--- Aim of the task ---
Repeat exactly the lines from the first line of the records through the line containing "let* s4 := with_data", and nothing more.

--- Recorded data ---
(** [remove_at(offset)] *)
Definition remove_at (offset : nat) (s : SecureString) : outcome (Z * SecureString) :=
  if m_ro s then Returns (EPERM, s)
  else if m_num_Char s <=? offset then Returns (E2BIG, s)
  else
    let '(err, s1) := unprotect_memory s in
    if negb (Z.eqb err 0) then Returns (err, s1)
    else
      let* s2 := with_data s1
                   (remove_at_loop (m_num_Char s1 - (offset + 1)) (offset + 1)) in
      let s3 := set_num_Char s2 (m_num_Char s2 - 1) in
      let* s4 := with_data s3 (fun d => store d (m_num_Char s3) NUL) in
      Returns (protect_memory s4).

(** [clear()] *)
Definition clear (s : SecureString) : outcome (Z * SecureString) :=
  protected_clear s.

(** [to_string()].  [sizeof('\0')] is 1.  The temporary array [chr] is local
    to the call; the result is the string built from it. *)
Definition to_string (s : SecureString) : outcome (list Char * SecureString) :=
  let '(err, s1) := unprotect_memory s in
  if negb (Z.eqb err 0) then Returns ([], s1)
  else
    match new_Char heap (m_num_Char s1 + 1) with
    | None => Returns ([], snd (protect_memory s1))
    | Some chr =>
        let* chr1 := copy_from (m_data s1) (m_num_Char s1) chr in
        let s2 := snd (protect_memory s1) in
        let* chr2 := store chr1 (m_num_Char s2) NUL in
        Returns (c_str_prefix chr2, s2)
    end.

End SecureString.

(** ** Concrete collaborators

    An encryptor in the shape of [WinEncryptor]: the size check of the
    source, with an XOR mask standing for the system primitive.  With the
    mask [0] it is the encryptor that leaves the buffer as it is. *)

Definition EMSGSIZE : Z := 90.

Definition xor_encryptor (key : Z) (B : nat) : Encryptor :=
  {| encryption_supported := true;
     encrypt := fun buffer num_bytes _ =>
       if num_bytes mod B =? 0 then (0%Z, map (Z.lxor key) buffer)
       else (EMSGSIZE, buffer);
     decrypt := fun buffer num_bytes _ =>
       if num_bytes mod B =? 0 then (0%Z, map (Z.lxor key) buffer)
       else (EMSGSIZE, buffer);
     block_size := B |}.

Definition EOPNOTSUPP : Z := 95.
(** * N-lang (python/n.py): type checker and tree-walking evaluator

    A shallow embedding of [python/n.py]: the Lark syntax tree the two
    passes walk, the [Scope] objects they share, the evaluator
    ([eval_value], [eval_expr], [eval_command], [Function.run]), the type
    checker ([get_value_type], [type_check_expr], [type_check_command]) and
    the module-level driver.

    - A [Scope] is mutated and shared by reference (a function keeps the
      scope it was defined in, a child scope its parent): scopes live in a
      store and are named by their index. The two diagnostic lists every
      scope of a run shares are fields of the state.
    - A Python exception is the [Raise] outcome of a computation.
    - The evaluator may not terminate: [eval_expr], [eval_command] and [run]
      take a recursion budget, and more of it never changes a result
      ([fuel_mono]). Python's own recursion limit is not modelled. The type
      checker is structurally recursive.
    - Floating-point arithmetic, the text of floats and objects and the
      import of modules belong to the interpreter: they are the fields of
      the class [Host], over which everything is parametric.
    - What is printed is recorded one entry per [print] call. The
      rendering of the diagnostics ([File], [TypeCheckError.display]) is
      modelled apart, by [render], on lines whose characters are code
      points below 256. *)

Set Warnings "-register-all".
From Stdlib Require Import ZArith List String Ascii Bool Lia Arith DecimalString.
From Stdlib Require Import Floats.SpecFloat.
Import ListNotations.
Open Scope string_scope.
Open Scope Z_scope.

(** ** Lark syntax trees *)

(** Source position carried by a Lark token. *)
Record position := mk_position {
  line : Z;
  column : Z;
  end_line : Z;
  end_column : Z
}.

(** What the passes receive where Python has a [lark.Token], a [lark.Tree]
    or [None] (the absent default-return expression of a function). *)
Inductive node :=
| Token (type : string) (value : string) (pos : position)
| Tree (data : string) (children : list node)
| NoneNode.

Definition nopos : position := mk_position 0 0 0 0.

(** ** Python exceptions and results *)

(** Exceptions raised by [n.py] itself carry their message; the ones raised
    by the interpreter (unpacking a list of the wrong length, a missing
    attribute, ...) are named by their class. *)
Inductive exn :=
| NameError (msg : string)
| TypeError (msg : string)
| SyntaxError (msg : string)
| HostNameError
| HostTypeError
| ValueError
| AttributeError
| IndexError
| ZeroDivisionError
| OverflowError
| ModuleNotFoundError.

(** [OutOfFuel]: the recursion budget of the model ran out.
    [Unmodelled]: Python does something here that this embedding does not
    describe (printf-style [str % x], a [Tree] used where a name is
    expected). *)
Inductive res (A : Type) :=
| Ok (a : A)
| Raise (e : exn)
| OutOfFuel
| Unmodelled.

Arguments Ok {A} a.
Arguments Raise {A} e.
Arguments OutOfFuel {A}.
Arguments Unmodelled {A}.

(** ** Strings *)

Definition ESC : string := String (ascii_of_nat 27) "".
(** colorama's [Fore.YELLOW], [Fore.RED], [Style.RESET_ALL]. *)
Definition Fore_YELLOW : string := ESC ++ "[33m".
Definition Fore_RED : string := ESC ++ "[31m".
Definition Style_RESET_ALL : string := ESC ++ "[0m".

--- Final answer ---
(** [remove_at(offset)] *)
Definition remove_at (offset : nat) (s : SecureString) : outcome (Z * SecureString) :=
  if m_ro s then Returns (EPERM, s)
  else if m_num_Char s <=? offset then Returns (E2BIG, s)
  else
    let '(err, s1) := unprotect_memory s in
    if negb (Z.eqb err 0) then Returns (err, s1)
    else
      let* s2 := with_data s1
                   (remove_at_loop (m_num_Char s1 - (offset + 1)) (offset + 1)) in
      let s3 := set_num_Char s2 (m_num_Char s2 - 1) in
      let* s4 := with_data s3 (fun d => store d (m_num_Char s3) NUL) in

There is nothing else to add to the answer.